RECORD EXTRACTS:

Lemma find_object_run pa (s : wan W) l : wan_rep s l → svc_wan_find_object pa s = Ok (find_path pa l, s).
Proof. intros Hr. exact (each_obj_find (λ a o, if streq (path o) pa then Some a else None) l s Hr). Qed.
Lemma find_by_dev_run d i (s : wan W) l :
  get_wanindex_by_name d = i → 0 ≤ i → wan_rep s l → svc_wan_find_object_by_dev d s = Ok (find_idx i l, s).
Proof.
  intros Hd Hi Hr. unfold svc_wan_find_object_by_dev. rewrite Hd. destruct (i <? 0) eqn:E; [zbool|].
  exact (each_obj_find (λ a o, if i =? idx o then Some a else None) l s Hr).
Qed.

Lemma head_omap_elem {A B} (f : A → option B) (l : list A) b : list.head (omap f l) = Some b → ∃ a, a ∈ l ∧ f a = Some b.
Proof.
  induction l as [|a l IH]; [done|]. cbn. destruct (f a) eqn:E.
  - intros [= ->]. exists a. set_solver.
  - intros (a' & ? & ?)%IH. exists a'. set_solver.
Qed.
Lemma head_omap_none {A B} (f : A → option B) (l : list A) a : list.head (omap f l) = None → a ∈ l → f a = None.
Proof. induction l as [|b l IH]; [set_solver|]. cbn. destruct (f b) eqn:E; [done|]. intros Hn [->|Hin]%elem_of_cons; eauto. Qed.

WORK TO BE COMPLETED: Look through the records above for the string "destruct", then copy every line that has it.

COMPLETED TASK:
  intros Hd Hi Hr. unfold svc_wan_find_object_by_dev. rewrite Hd. destruct (i <? 0) eqn:E; [zbool|].
  induction l as [|a l IH]; [done|]. cbn. destruct (f a) eqn:E.
Proof. induction l as [|b l IH]; [set_solver|]. cbn. destruct (f b) eqn:E; [done|]. intros Hn [->|Hin]%elem_of_cons; eauto. Qed.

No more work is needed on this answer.